Bauscia Cafè

Un titolo accattivante che catturi l’attenzione

A conferma che in questo post di accattivante c’è solo il titolo, anche oggi torna il format dei numerelli, il modo più efficace che ho trovato per riuscire a pontificare su una moltitudine di argomenti del tutto slegati tra loro, mettendo bocca su tutto proprio come fa la vostra vicina settantottenne, che passa le giornate in veranda osservando con spasmodica attenzione ogni singolo movimento del condominio per poi sparlarne con chiunque incontri per le scale.

E quindi via, ecco che parte la giostra.

1: La certezza che ha accompagnato tutto l’ultimo decennio – e forse anche l’ultimo secolo – e che si sta consolidando anche in questa stagione, nonostante i segnali contrastanti delle prime partite: alla Juve basta davvero pochissimo per vincere. A volte, anche niente.

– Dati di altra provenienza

(** The object after [file_open], its path string aside, and after
    [file_close]. *)
Definition opened (r flags : Z) (o : file_t) : file_t :=
  if r <? 0 then set_file_fd (-1) o else set_file_flags flags (set_file_fd r o).

Definition closed (c : sysret) (o : file_t) : file_t :=
  if sys_ret c <? 0 then o else set_file_fd (-1) o.

Lemma file_open_ok w f o q p fp old flags mode r rest E :
  ready w → files w !! f = Some o → file_path o = Some fp → str_rep w fp old →
  str_rep w q p → p ≠ [] → fp ≠ q → answers (sys w) = r :: rest →
  wp (file_open (Some f) (Some q) flags mode) (λ z w', z = (if sys_ret r <? 0 then -1 else 0) ∧
    fstep {[fp]} w w' ∧ files w' !! f = Some (opened (sys_ret r) flags o) ∧
    str_rep w' fp (if sys_ret r <? 0 then old else p) ∧ str_rep w' q p ∧
    sys w' = heard ("open", [AStr p; AInt flags; AInt mode]) r (sys w)) E w.
Proof.
  intros Hr Hf Hfp Hold Hq Hp Hne Ha. apply wp_func_body. wp_next. eapply wp_str_empty; [done|].
  rewrite bool_decide_eq_false_2 by done. wp_next. apply wp_when; [done|intros _].
  wp_next. eapply wp_path_of; [done|]. wp_next. eapply wp_syscall_eq; [done|].
  wp_next. eapply wp_mod_file; [done|]. unfold opened. wp_next. apply wp_when; intros Hs; rewrite Hs.
  { wp_next. eapply wp_mod_file; [apply lookup_insert_eq|]. apply wp_leave.
    split; [done|]. split; [|split; [by etrans; [apply lookup_insert_eq|]|done]].
    apply (fstep_mono ∅); [apply empty_subseteq|]. eapply fstep_trans; [by apply fstep_sys|].
    eapply fstep_trans; [by apply fstep_files, ready_sys|]. by apply fstep_files, ready_files, ready_sys. }
  wp_next. eapply wp_mod_file; [apply lookup_insert_eq|].
  wp_next. eapply wp_deref; [apply lookup_insert_eq|]. simpl. rewrite Hfp.
  wp_try_call (str_copy_ok _ fp q old p); [by do 2 apply ready_files; apply ready_sys|].
  intros z w1 (-> & Hp1 & S1). simpl. split; [done|]. split.
  { eapply fstep_trans; [|by apply sstep_fstep].
    apply (fstep_mono ∅); [apply empty_subseteq|]. eapply fstep_trans; [by apply fstep_sys|].
    eapply fstep_trans; [by apply fstep_files, ready_sys|]. by apply fstep_files, ready_files, ready_sys. }
  destruct S1 as (R1 & F1 & [_ _ _ Hfs Hsys]). rewrite Hfs, Hsys.
  split; [by apply lookup_insert_eq|]. split; [done|]. split; [|done].
  eapply (str_rep_frame {[fp]} _ w1); [|exact F1|set_solver|exact Hq].
  by do 2 apply ready_files; apply ready_sys.
Qed.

Sabato con la Roma ha subito le iniziative degli avversari per tutta la partita, concedendo numerose occasioni e mettendo la testa fuori solo in alcune, selezionatissime circostanze: risultato, due gol a zero, di cui uno su disastroso autogol, e un rigore netto negato agli avversari (difficilissimo da vedere sul campo, ma colpevolmente ignorato dal VAR, che per uno strano gioco del destino non ha funzionato con la stessa solerzia dimostrata martedì in coppa).

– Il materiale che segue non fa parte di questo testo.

(* ===== verification/FileRead.v ===== *)
(** Reading: [str_read] from a descriptor and [file_read] of a whole file. *)

From S2P Require Import Prelude Types Machine Wp StringOps StringFacts StringMore ListOps ListRep.
From S2P Require Import ListFacts PasswdOps FileOps FileFacts NetFacts.

Open Scope Z_scope.

(** A reply of read(2) for at most [size] characters: an error, or data. *)
Definition read_reply (size : Z) (r : sysret) : Prop :=
  nonul (sys_data r) ∧
  (0 ≤ sys_ret r → sys_ret r = Z.of_nat (length (sys_data r)) ∧ sys_ret r ≤ size).

Definition read_call (fd size : Z) : call_t := ("read", [AInt fd; AInt size]).

(** The text read, and the result. *)
Definition read_text (r : sysret) : bytes := if sys_ret r <? 0 then [] else sys_data r.
Definition read_code (r : sysret) : Z :=
  if sys_ret r <? 0 then if sys_errno r =? EAGAIN then 1 else -1 else 0.

Lemma str_read_ok w q bs fd size r rest E :
  ready w → str_rep w q bs → 0 ≤ size < STRING_MAX → answers (sys w) = r :: rest → read_reply size r →
  wp (str_read (Some q) fd size) (λ z w', z = read_code r ∧ str_rep w' q (read_text r) ∧
    nstep {[q]} w w' ∧ files w' = files w ∧ sys w' = heard (read_call fd size) r (sys w)) E w.
Proof.
  intros Hr Hq Hsize Ha [Hnul Hret]. unfold STRING_MAX in Hsize. apply wp_func_body.
  wp_next. apply wp_when; [intros H%Z.ltb_lt; unfold STRING_MAX in H; lia|intros _]. wp_next.
  wp_try_call (str_truncate_ok w q bs). intros z w1 (-> & Hq1 & S1). cbn [Z.eqb].
  destruct Hq1 as (b & junk & Hc1 & _ & _). wp_next.
  apply wp_try. eapply wp_conseq.
  { apply (str_resize_cells w1 q b (cells_of [] ++ junk) 0 (size + 1)); [ready|exact Hc1|unfold STRING_MAX; lia]. }
  intros z w2 (-> & b' & Hc2 & S2). cbn [Z.eqb]. set (cs := resized _ _) in Hc2.
  assert (size < Z.of_nat (length cs)) as Hcs by (unfold cs; rewrite length_resized; lia).
  assert (ready w2) as R2 by ready.
  pose proof S1 as (_ & _ & [SE1 SL1 _ SF1 SS1 _]). pose proof S2 as (_ & _ & [SE2 SL2 _ SF2 SS2 _]).
  wp_next. eapply wp_syscall_eq; [by rewrite SS2, SS1|]. set (w3 := upd_sys _ w2).
  assert (nstep {[q]} w w3) as N3.
  { eapply nstep_trans; [by apply sstep_nstep|]. eapply nstep_trans; [by apply sstep_nstep|].
    by apply quiet_nstep, quiet_sys. }
  assert (ready w3) as R3 by apply N3.
  assert (sys w3 = heard (read_call fd size) r (sys w)) as Hs3 by (cbn; by rewrite SS2, SS1).
  assert (files w3 = files w) as Hf3 by (cbn; by rewrite SF2, SF1).
  assert (str_cells w3 q b' cs 0) as Hc3 by exact Hc2.
  wp_next. eapply wp_deref; [exact (proj1 Hc3)|]. unfold read_code, read_text. cbn [str_value].
  destruct (Z.ltb_spec (sys_ret r) 0) as [H0|H0].
  - wp_next. apply wp_ret_errno. rewrite Hs3. cbn [errno heard]. rewrite (proj2 (Z.ltb_lt _ _)) by done.
    assert (str_rep w3 q []) as Hq3.
    { destruct (resized_prefix (cells_of [] ++ junk) (size + 1)) as [tl Htl].
      apply (str_rep_of_cells w3 q b' [] (junk ++ tl)); [|constructor|done].
      rewrite app_assoc, <- Htl. exact Hc3. }
    destruct (sys_errno r =? EAGAIN); by apply wp_leave.
  - destruct (Hret H0) as [Hlen Hle]. rewrite take_ge by lia. wp_next.
    eapply wp_store; [exact Hc3|exact R3|lia|rewrite length_fmap; lia|].
    intros w4 Hc4 S4. apply wp_try. eapply wp_conseq.
    { eapply (str_set_len_cells w4 q b'); [ready|exact Hc4| |unfold STRING_MAX; lia].
      rewrite length_splice; [lia|rewrite length_fmap; lia]. }
    intros z w5 (-> & Hc5 & S5). cbn [Z.eqb]. split; [done|].
    pose proof S4 as (_ & _ & [_ _ _ SF4 SS4 _]). pose proof S5 as (_ & _ & [_ _ _ SF5 SS5 _]).
    split; [|split; [|by rewrite SF5, SF4, SS5, SS4]].
    + pose proof (append_cells [] (sys_data r) cs) as Happ. cbn [fmap list_fmap app length Nat.add] in Happ.
      rewrite Hlen, Nat2Z.id in Hc5. change (Z.to_nat 0) with 0%nat in Hc5. rewrite Happ in Hc5 by lia.
      eapply str_rep_of_cells; [exact Hc5|done|unfold STRING_MAX; lia].
    + eapply nstep_trans; [exact N3|]. eapply nstep_trans; by apply sstep_nstep.
Qed.

(** * File objects *)

Definition new_file (fp : loc) : file_t := mk_file_t (-1) 0 (Some fp) zero_stat false.

Lemma wp_calloc_file w z (Q : ptr → world → Prop) E :
  ready w →
  (∀ w1, files w1 !! next_loc w = Some z → fstep ∅ w w1 → sys w1 = sys w → Q (Some (next_loc w)) w1) →
  wp (calloc_obj upd_files z) Q E w.
Proof.
  intros Hr HQ. wp_next. apply wp_allocator; [done|]. apply HQ; simpl; [by rewrite lookup_insert_eq| |done].
  destruct Hr as [Hwf Hoom].
  split; [split; [split|done]|split]; simpl; try done; try (intros; apply Hwf; lia); try apply Hwf.
  - intros p b Ho. apply (wf_own_bound w Hwf) in Ho. lia.
  - lia.
  - intros p b H. by left.
Qed.

Lemma file_new_ok w E :
  ready w →
  wp (file_new None) (λ '(r, p) w', r = 0 ∧ ∃ f fp, p = Some f ∧ (next_loc w ≤ fp)%positive ∧
    files w' !! f = Some (new_file fp) ∧ str_rep w' fp [] ∧ fstep ∅ w w' ∧ sys w' = sys w) E w.
Proof.
  intros Hr. wp_next. apply wp_calloc_file; [done|]. intros w1 Hf1 F1 Hs1. cbn beta iota.
  set (f := next_loc w) in *. wp_next. eapply wp_mod_file; [exact Hf1|].
  wp_next. eapply wp_deref; [apply lookup_insert_eq|]. cbn [file_path set_file_fd].
  set (w2 := upd_files _ w1). pose proof (fstep_files w1 <[f := set_file_fd (-1) (mk_file_t 0 0 None zero_stat false)]> (proj1 F1)) as F2.
  fold w2 in F2. wp_next. eapply wp_conseq; [apply str_new_ok, F2|].
  intros [r p] w3 (-> & l & -> & Hl & Hrep & S3). pose proof (sstep_fstep _ _ _ S3) as F3.
  destruct S3 as (R3 & _ & [_ _ _ Hf3 Hs3 _]). wp_next.
  eapply wp_mod_file; [rewrite Hf3; apply lookup_insert_eq|]. cbn [Z.eqb negb]. apply wp_ret.
  split; [done|]. exists f, l. split; [done|]. split.
  { pose proof (fr_next _ _ _ (proj2 F1)). pose proof (fr_next _ _ _ (proj2 F2)). lia. }
  split; [apply lookup_insert_eq|]. split; [exact Hrep|]. split; [|cbn; by rewrite Hs3].
  eapply fstep_trans; [exact F1|]. eapply fstep_trans; [exact F2|]. eapply fstep_trans; [exact F3|].
  by apply fstep_files.
Qed.

Lemma file_destroy_ok w f o fp t c rest E :
  ready w → files w !! f = Some o → file_path o = Some fp → str_rep w fp t → 0 ≤ file_fd o →
  answers (sys w) = c :: rest →
  wp (file_destroy (Some f)) (λ '(r, _) w', r = 0 ∧ fstep {[fp]} w w' ∧
    sys w' = heard (close_call (file_fd o)) c (sys w)) E w.
Proof.
  intros Hr Hf Hfp Ht Hfd Ha. wp_next. eapply wp_deref; [exact Hf|].
  wp_next. rewrite (proj2 (Z.leb_le _ _) Hfd). cbn [when]. wp_next.
  eapply (wp_conseq _ (λ _ w1, fstep ∅ w w1 ∧ files w1 !! f = Some (closed c o) ∧ strs w1 = strs w ∧
    blocks w1 = blocks w ∧ sys w1 = heard (close_call (file_fd o)) c (sys w))).
  { apply wp_func_body. wp_next. eapply wp_deref; [exact Hf|].
    wp_next. apply wp_when; [rewrite Z.ltb_lt; lia|intros _]. wp_next. wp_next.
    eapply wp_syscall_eq; [done|]. unfold closed. apply wp_when; intros ->.
    - apply wp_leave. split; [by apply fstep_sys|done].
    - eapply wp_mod_file; [exact Hf|]. split; [|split; [apply lookup_insert_eq|done]].
      eapply fstep_trans; [by apply fstep_sys|]. by apply fstep_files, ready_sys. }
  intros _ w1 (F1 & Hf1 & Hs1 & Hb1 & Hsys1). apply wp_ret. wp_next. eapply wp_deref; [exact Hf1|].
  replace (file_path (closed c o)) with (Some fp) by (unfold closed; by destruct (_ <? _)).
  assert (str_rep w1 fp t) as Ht1 by (eapply fstep_rep; [exact Hr|exact F1|apply not_elem_of_empty|exact Ht]).
  wp_next. eapply wp_conseq; [eapply (str_destroy_ok w1 fp t); [apply F1|exact Ht1]|].
  intros [r p] w2 (-> & -> & _ & S2). pose proof (sstep_fstep _ _ _ S2) as F2.
  destruct S2 as (R2 & _ & [_ _ _ Hf2 Hs2 _]).
  wp_next. eapply wp_mod_file; [rewrite Hf2; exact Hf1|]. cbn [Z.eqb negb]. wp_next.
  unfold wp at 1, free_obj. cbn [upd_files files]. rewrite lookup_insert_eq.
  split; [done|]. split; [|cbn; by rewrite Hs2].
  eapply fstep_trans; [eapply fstep_mono; [apply empty_subseteq|exact F1]|].
  eapply fstep_trans; [exact F2|].
  eapply fstep_mono; [apply empty_subseteq|]. eapply fstep_trans; [by apply fstep_files|].
  by apply fstep_files, ready_files.
Qed.

(** * A whole file *)

Definition open_call (p : bytes) (flags mode : Z) : call_t := ("open", [AStr p; AInt flags; AInt mode]).
Definition stat_call (p : bytes) : call_t := ("stat", [AStr p]).

(** The attributes of a file of a known type. *)
Definition stat_reply (s : sysret) : Prop :=
  0 ≤ sys_ret s ∧ is_Some (type_of_mode (st_mode (sys_stat s))).

Lemma file_fstat_ok w f o fp p s rest E :
  files w !! f = Some o → 0 ≤ file_fd o → file_path o = Some fp → str_rep w fp p →
  answers (sys w) = s :: rest → stat_reply s →
  wp (file_fstat (Some f)) (λ z w', z = 0 ∧ ∃ st, stat_size st = st_size (sys_stat s) ∧
    w' = upd_files <[f := set_file_st st o]> (upd_sys (heard (stat_call p) s) w)) E w.
Proof.
  intros Hf Hfd Hfp Ht Ha [Hret [t Hty]]. apply wp_func_body. wp_next. eapply wp_deref; [exact Hf|].
  rewrite Hfp. wp_next. apply wp_when; [rewrite Z.ltb_lt; lia|intros _]. wp_next. wp_next. wp_next.
  eapply wp_path_of; [exact Ht|]. eapply wp_syscall_eq; [done|].
  rewrite (proj2 (Z.ltb_ge _ _)) by done. cbv zeta. rewrite Hty. apply wp_ret.
  wp_next. eapply wp_mod_file; [exact Hf|]. apply wp_try, wp_ret. cbn [Z.eqb]. split; [done|]. eexists. by split; [|reflexivity].
Qed.

Definition reads (p : bytes) (op s rd : sysret) : list call_t :=
  (if sys_ret rd <? 0 then [] else [close_call (sys_ret op)]) ++
  [read_call (sys_ret op) (st_size (sys_stat s)); stat_call p; open_call p O_RDONLY 0].

(** The file is opened, and its size asked for. *)
Lemma open_and_fstat_ok w f q p fp op s rest E :
  ready w → files w !! f = Some (new_file fp) → file_path (new_file fp) = Some fp → str_rep w fp [] →
  str_rep w q p → p ≠ [] → fp ≠ q → answers (sys w) = op :: s :: rest → 0 ≤ sys_ret op → stat_reply s →
  wp (try_ (file_open (Some f) (Some q) O_RDONLY 0);; try_ (file_fstat (Some f))) (λ _ w', ∃ o,
    files w' !! f = Some o ∧ file_fd o = sys_ret op ∧ file_path o = Some fp ∧
    stat_size (file_st o) = st_size (sys_stat s) ∧ str_rep w' fp p ∧ fstep {[fp]} w w' ∧
    sys w' = heard (stat_call p) s (heard (open_call p O_RDONLY 0) op (sys w))) E w.
Proof.
  intros Hr Hf Hfp Hfp0 Hq Hp Hne Ha Hop Hs. wp_next. apply wp_try. eapply wp_conseq.
  { by eapply (file_open_ok w f (new_file fp) q p fp []). }
  intros z w1 (-> & F1 & Hf1 & Hp1 & _ & Hs1). unfold opened in Hf1.
  rewrite (proj2 (Z.ltb_ge _ _)) in * by done. cbn [Z.eqb]. apply wp_try. eapply wp_conseq.
  { eapply (file_fstat_ok w1 f _ fp p s); [exact Hf1|done|done|exact Hp1| |exact Hs]. by rewrite Hs1; cbn; rewrite Ha. }
  intros z w2 (-> & st & Hst & Hw2). cbn [Z.eqb].
  assert (fstep ∅ w1 w2) as F2.
  { rewrite Hw2. eapply fstep_trans; [apply fstep_sys, F1|]. apply fstep_files, ready_sys, F1. }
  eexists. split; [rewrite Hw2; apply lookup_insert_eq|]. split_and!; try done.
  - eapply fstep_rep; [apply F1|exact F2|apply not_elem_of_empty|exact Hp1].
  - eapply fstep_trans; [exact F1|eapply fstep_mono; [apply empty_subseteq|exact F2]].
  - by rewrite Hw2; cbn; rewrite Hs1.
Qed.

Lemma file_read_ok w d old q p op s rd cl rest E :
  ready w → str_rep w d old → str_rep w q p → p ≠ [] →
  answers (sys w) = op :: s :: rd :: cl :: rest → 0 ≤ sys_ret op → stat_reply s →
  0 ≤ st_size (sys_stat s) < STRING_MAX → read_reply (st_size (sys_stat s)) rd →
  wp (file_read (Some d) (Some q)) (λ z w', z = (if sys_ret rd <? 0 then -1 else 0) ∧
    str_rep w' d (read_text rd) ∧ fstep {[d]} w w' ∧ trace (sys w') = reads p op s rd ++ trace (sys w) ∧
    answers (sys w') = if sys_ret rd <? 0 then cl :: rest else rest) E w.
Proof.
  intros Hr Hd Hq Hp Ha Hop Hs Hsize Hrd. apply wp_func, wp_auto. unfold reads.
  eapply wp_conseq; [by apply file_new_ok|]. intros [r f'] w1 (-> & f & fp & -> & Hfp & Hf1 & Hp1 & F1 & Hs1).
  cbn [Z.eqb]. assert (d ≠ fp ∧ q ≠ fp) as [Hdf Hqf].
  { pose proof (str_rep_lt _ _ _ (proj1 Hr) Hd). pose proof (str_rep_lt _ _ _ (proj1 Hr) Hq). split; intros ->; lia. }
  assert (∀ v t, str_rep w v t → str_rep w1 v t) as K1
    by (intros v t; apply (fstep_rep ∅); [done|done|apply not_elem_of_empty]).
  apply wp_body, wp_two. eapply wp_conseq.
  { eapply (open_and_fstat_ok w1 f q p fp op s); eauto; [apply F1|by rewrite Hs1]. }
  intros _ w3 (o & Hf3 & Hfd & Hfp3 & Hst & Hp3 & F13 & Hs3).
  assert (fstep ∅ w w3) as F03.
  { apply (fstep_fresh ∅ fp); [done|lia|]. rewrite union_empty_r_L.
    eapply fstep_trans; [eapply fstep_mono; [apply empty_subseteq|exact F1]|exact F13]. }
  wp_next. eapply wp_deref; [exact Hf3|].
  rewrite Hst, Hfd. unfold STRING_MAX in *.
  wp_next. apply wp_when; [rewrite Z.ltb_lt; lia|intros _]. unfold size_t. rewrite (Z.mod_small _ (2 ^ 64)) by lia.
  apply wp_try. eapply wp_conseq.
  { eapply (str_read_ok w3 d old _ _ rd); [apply F03|eapply fstep_rep; [exact Hr|exact F03|apply not_elem_of_empty|exact Hd]|
      done|by rewrite Hs3, Hs1; cbn; rewrite Ha|exact Hrd]. }
  intros z w4 (-> & Hd4 & N4 & Hfl4 & Hs4).
  assert (fstep {[d]} w3 w4) as F4 by (split; apply N4).
  assert (fstep {[d]} w w4) as F04
    by (eapply fstep_trans; [eapply fstep_mono; [apply empty_subseteq|exact F03]|exact F4]).
  assert (trace (sys w4) = [read_call (sys_ret op) (st_size (sys_stat s)); stat_call p; open_call p O_RDONLY 0] ++ trace (sys w)) as Ht4
    by (by rewrite Hs4, Hs3, Hs1).
  assert (answers (sys w4) = cl :: rest) as Ha4 by (by rewrite Hs4, Hs3, Hs1; cbn; rewrite Ha).
  unfold read_code, read_text in *. destruct (sys_ret rd <? 0) eqn:Hneg.
  { by destruct (sys_errno rd =? EAGAIN). }
  cbn [Z.eqb]. eapply wp_conseq.
  { eapply (file_destroy_ok w4 f o fp p cl rest); [apply F4|by rewrite Hfl4|done| |by rewrite Hfd|exact Ha4].
    eapply fstep_rep; [apply F03|exact F4|by apply not_elem_of_singleton_2|exact Hp3]. }
  intros [z ?] w5 (-> & F5 & Hs5). cbn [Z.eqb]. split; [done|]. split; [|split; [|split]].
  - eapply fstep_rep; [apply F4|exact F5|by apply not_elem_of_singleton_2|exact Hd4].
  - apply (fstep_fresh _ fp); [done|lia|].
    eapply fstep_trans; [eapply fstep_mono; [apply union_subseteq_r|exact F04]|].
    eapply fstep_mono; [apply union_subseteq_l|exact F5].
  - rewrite Hs5. cbn [trace heard]. by rewrite Ht4, Hfd.
  - rewrite Hs5. cbn [answers heard]. by rewrite Ha4.
Qed.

Sono innumerevoli le partite andate così negli ultimi anni, così come sono innumerevoli, al contrario, le volte in cui l’Inter ha raccolto pochissimo a fronte di sforzi sovrumani per produrre occasioni da gol. Di certo, questa statistica è rafforzata dagli strani giochi del destino di cui la Juve beneficia con curiosa regolarità (a parte in alcune gare di quest’anno, come quelle col Crotone e con la Fiorentina, dove gli arbitri hanno deciso di applicare il regolamento anche contro di loro – e dove non a caso hanno perso dei punti), ma resta un dato di fatto che a questi qui, da sempre, serve fare poco o nulla per capitalizzare al massimo. Escludendo qualsiasi legittimo merito, mi sento di attribuire questa capacità interamente all’opera del Maligno, che da sempre veglia su di loro con certosina attenzione e piega gli eventi di modo che tutto gli arrida, nei secoli dei secoli.

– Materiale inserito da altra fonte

(* ===== verification/LineFacts.v ===== *)
(** The line reader of socket.c: the buffer of a socket as a list of lines of
    which the last may be incomplete ([buffer_rep], [reader]), and what
    [socket_readline] makes of it and of the data that arrive. *)

From S2P Require Import Prelude Types Machine Wp StringOps StringFacts StringMore ListOps ListRep.
From S2P Require Import EscapeFacts ListFacts ListEdit ListText PasswdOps FileOps FileFacts InetOps DnsOps SocketOps NetFacts.

Open Scope Z_scope.

(** * The list of a buffer *)

(** The first entry has no predecessor. *)
Definition first_prev (w : world) (es : entries) : Prop :=
  match es with
  | [] => True
  | (n, _) :: _ => ∃ e, ents w !! n = Some e ∧ ent_prev e = None
  end.

(** A list as [list_merge] leaves it: only the forward pointers can be relied
    upon, and the tail [tl] is lost when an empty list was merged last. *)
Record buffer_rep (w : world) (l : loc) (tl : ptr) (es : entries) (ss : list bytes) : Prop := {
  br_head : lists w !! l = Some (mk_list_t (Z.of_nat (length es)) (hd_ptr es None) tl);
  br_tail : tl = last_ptr es None ∨ tl = None;
  br_first : first_prev w es;
  br_seg : seg false w None es None;
  br_nodup : NoDup (fst <$> es);
  br_nodup_str : NoDup (snd <$> es);
  br_texts : texts w es ss;
  br_bound : Z.of_nat (length es) < 2 ^ 32;
}.

Lemma list_buffer w l es ss : list_rep true w l es ss → buffer_rep w l (last_ptr es None) es ss.
Proof.
  intros [Hh Hs Hn Hns Ht Hb]. split; try done; [by left| |by eapply seg_weak].
  destruct es as [|[n s] es]; [done|]. apply seg_cons in Hs as [(pv & Hn' & Hp) _].
  eexists. split; [exact Hn'|]. by rewrite (Hp eq_refl).
Qed.

Lemma first_prev_ext w w' es :
  (∀ m, m ∈ ent_locs es → ents w' !! m = ents w !! m) → first_prev w es → first_prev w' es.
Proof.
  destruct es as [|[n s] es]; [done|]. intros H (e & He & Hp). exists e. split; [|done].
  rewrite H; [done|]. rewrite ent_locs_cons. set_solver.
Qed.

(** The buffer is not affected by what leaves its parts alone. *)
Lemma buffer_rep_mono X N L w w' l tl es ss :
  ready w → lstep X N L w w' → buffer_rep w l tl es ss →
  l ∉ L → ent_locs es ## N → str_locs es ## X → buffer_rep w' l tl es ss.
Proof.
  intros Hr S [Hh Hl Hf Hs Hn Hns Ht Hb] HlL HN HX. pose proof S as (_ & F & G).
  assert (∀ m, m ∈ ent_locs es → ents w' !! m = ents w !! m) as Hsame.
  { intros m Hm. apply (lf_ents _ _ _ _ G); [|set_solver].
    eapply seg_lt; [done|exact Hs|by apply elem_of_ent_locs]. }
  split; try done.
  - rewrite (lf_lists _ _ _ _ G l); [done|by eapply ready_lt_lists|done].
  - by eapply first_prev_ext.
  - eapply seg_ext; [|done]. intros m Hm. by apply Hsame, elem_of_ent_locs.
  - by eapply texts_mono.
Qed.
(* ===== verification/Traces.v ===== *)
(** What a call may ask of the system, whatever the replies and whichever
    allocations fail: relations between the memories before and after a call
    that every primitive keeps are kept by every function. *)

From S2P Require Import Prelude Types Machine Wp StringOps StringFacts ListOps PasswdOps FileOps FileFacts.
From S2P Require Import UidMapOps InetOps DnsOps ProcessOps.

Open Scope Z_scope.

(** * Conversations *)

Definition exchange : Type := call_t * sysret.

(** Between [w] and [w'] the calls of [cs] were made and answered. *)
Definition talked (cs : list exchange) (w w' : world) : Prop :=
  answers (sys w) = cs.*2 ++ answers (sys w') ∧
  trace (sys w') = reverse cs.*1 ++ trace (sys w).

Definition talks (w w' : world) : Prop := ∃ cs, talked cs w w'.
Definition mute : world → world → Prop := talked [].

Lemma talked_app cs ds w1 w2 w3 : talked cs w1 w2 → talked ds w2 w3 → talked (cs ++ ds) w1 w3.
Proof.
  intros [A1 T1] [A2 T2]. split.
  - by rewrite A1, A2, fmap_app, <- app_assoc.
  - by rewrite T2, T1, fmap_app, reverse_app, <- app_assoc.
Qed.

Lemma mute_sys w w' : sys w' = sys w → mute w w'.
Proof. intros H. split; by rewrite H. Qed.

#[export] Instance mute_preorder : PreOrder mute.
Proof. split; [intros w; by split|]. intros x y z. apply (talked_app [] []). Qed.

2: le parate di Handanovic in rapida successione su Bonaventura e Biraghi, che ci hanno permesso – per una volta – di non subire gol alla prima iniziativa degli avversari. In questa occasione, i riflessi di Samir sono stati ottimi, tanto che a fine partita in diversi hanno sentito il bisogno di “presentarmi il conto” della buona prestazione dello sloveno (si vedano, a tal riguardo,i commenti agli ultimi post sulla nostra pagina Facebook). Come se un elemento contrastante smentisse un’analisi consolidata in anni e sostenuta da un solido insieme di evidenze, come se le suddette analisi servissero a esprimere un giudizio “da Colosseo”, pollice su o pollice in giù, piuttosto che essere indirizzate verso una maggiore comprensione degli eventi o dei protagonisti a cui si riferiscono. Non aver pensato alla sostituzione di Handanovic (uno che, a differenza di alcuni suoi colleghi, non è invecchiato per niente bene) rimane un grave errore della nostra dirigenza, a prescindere da qualsiasi prestazione possa fornirci Samir da qui a fine anno: si tratta di un portiere che da sempre si è dimostrato imprevedibile, a tratti psicolabile (soprattutto quando si convince di cose che vede solo lui, come nella tragica uscita che ha portato al gol di Ronaldo la scorsa settimana), che denuncia spesso il peso degli anni. Tutti aspetti evidenti da tempo, e che stanno inevitabilmente peggiorando con l’età: non aver agito di conseguenza, preparando il terreno per un degno sostituto (lo scorso anno avevamo addirittura Padelli come unico sostituto!), è una gravissima mancanza.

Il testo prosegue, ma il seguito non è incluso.